Introducing the fundamentals of ethical theory, Ethics in Criminal Justice: In Search of the Truth, Seventh Edition, exposes the reader to the ways and means of making moral judgments by exploring the teachings of the great philosophers, sources of criminal justice ethics, and ethical issues in the criminal justice system.
It is presented from two perspectives: a thematic perspective that addresses ethical principles common to all components of the discipline, and an area-specific perspective that addresses the state of ethics in criminal justice in the fields of policing, corrections, and probation and parole. The seventh edition features discussion of current critical issues in criminal justice: accusations of racism, police shootings, stop and frisk policy, marijuana laws, mass incarceration, life sentences, prison privatization, the swift and certain deterrence model of probation, excessive probation fees, and the Good Lives Model in corrections. The seventh edition also offers completely revised coverage of capital punishment and the rehabilitation debate, and a discussion of how juvenile justice often fails to live up to its ideals. Finally, the book features new case studies of recent ethical dilemmas in criminal justice to enhance students' understanding of real-life ethics decision-making.
Suitable for advanced undergraduates or graduate students in criminal justice programs in the US and globally, this text offers a classical view of ethical decision-making and is well-grounded in specific case examples.
About the Author:
Sam S. Souryal is Professor Emeritus of Criminal Justice and former Assistant Dean at the College of Criminal Justice at Sam Houston State University. A former police officer and public manager, Dr. Souryal has taught public administration, organization theory and police management courses at the University of Wisconsin and Sam Houston State University.

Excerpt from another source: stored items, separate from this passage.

(* ===== verification/ChunkedWire.v ===== *)
(** The incremental aws-chunked decoder: the bytes of the bodies it accepts.

    [body] is a body as it is on the wire: the header lines, the data and the trailer
    lines, with what each line says.  A run of the decoder that ends has read exactly
    such a body, every such body is read, and its bytes leave no choice of its parts. *)

From Stdlib Require Import ZifyBool.
From stdpp Require Import strings.
From S2P Require Import Prelude Str Chunked ChunkedSpec ChunkedSlices.

Local Open Scope Z_scope.

Module ChunkedWire.
Import Str Chunked ChunkedSpec ChunkedSlices.

(** * The grammar *)

(** A line, without the CRLF behind it *)
Definition is_line (l : list byte) : Prop :=
  (forall a b, l <> a ++ CRLF ++ b) /\ (length l <= MAX_CHUNKED_LINE_BYTES)%nat.

(** A header line: the size in hexadecimal digits, and a signature if the text behind
    the first semicolon is one *)
Definition header_says (line : list byte) (size : Z) (sig : option str) : Prop :=
  exists digits ext, from_utf8 line = Some (digits ++ ext) /\ Forall (fun c => c <> 59) digits /\
    (ext = [] \/ list.head ext = Some 59) /\
    from_str_radix 16 usize_MAX (trim digits) = Some size /\
    (forall s, sig = Some s <-> ext = lit ";chunk-signature=" ++ s).

(** A trailer line: key and value around the first colon *)
Definition trailer_says (line : list byte) (t : str * str) : Prop :=
  exists key value, from_utf8 line = Some (key ++ 58 :: value) /\ Forall (fun c => c <> 58) key /\
    t = (to_ascii_lowercase (trim key), trim value).

Record chunk := MkChunk { chunk_line : list byte; chunk_data : list byte; chunk_sig : option str }.

Record body := MkBody {
  body_chunks : list chunk;
  end_line : list byte;
  end_sig : option str;
  trailer_lines : list (list byte * (str * str))
}.

Definition chunk_wire (c : chunk) : list byte := chunk_line c ++ CRLF ++ chunk_data c ++ CRLF.

Definition trailers_wire (ls : list (list byte * (str * str))) : list byte := ls ≫= fun l => l.1 ++ CRLF.

Definition body_wire (b : body) : list byte :=
  (body_chunks b ≫= chunk_wire) ++ end_line b ++ CRLF ++ trailers_wire (trailer_lines b) ++ CRLF.

Definition chunks_data (cs : list chunk) : list byte := cs ≫= chunk_data.
Definition body_payload (b : body) : list byte := chunks_data (body_chunks b).
Definition body_trailers (b : body) : list (str * str) := snd <$> trailer_lines b.

Definition chunk_syntax (c : chunk) : Prop :=
  is_line (chunk_line c) /\ header_says (chunk_line c) (Z.of_nat (length (chunk_data c))) (chunk_sig c).

Definition trailer_syntax (l : list byte * (str * str)) : Prop := is_line l.1 /\ l.1 <> [] /\ trailer_says l.1 l.2.

(** The bytes of the trailers that count against the limit *)
Definition trailers_total (ls : list (list byte * (str * str))) : Z :=
  foldr (fun l n => Z.of_nat (length l.1) + 2 + n) 0 ls.

Definition body_syntax (b : body) : Prop :=
  Forall chunk_syntax (body_chunks b) /\ is_line (end_line b) /\ header_says (end_line b) 0 (end_sig b) /\
  Forall trailer_syntax (trailer_lines b) /\
  Z.of_nat (length (trailer_lines b)) <= MAX_CHUNKED_TRAILER_COUNT /\
  trailers_total (trailer_lines b) <= MAX_CHUNKED_TRAILER_BYTES.

Definition signed_data (cs : list chunk) : list (list byte * option str) :=
  (fun c => (chunk_data c, chunk_sig c)) <$> cs.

John T. Whitehead is Professor Emeritus and former Chair in the Department of Criminal Justice and Criminology at East Tennessee State University. He completed an MA in Sociology at the University of Notre Dame and earned his MA and PhD in Criminal Justice from the University at Albany. He has taught courses in corrections, criminal justice ethics, and the death penalty. His current book projects are a book on teaching and a book on human relations in law enforcement.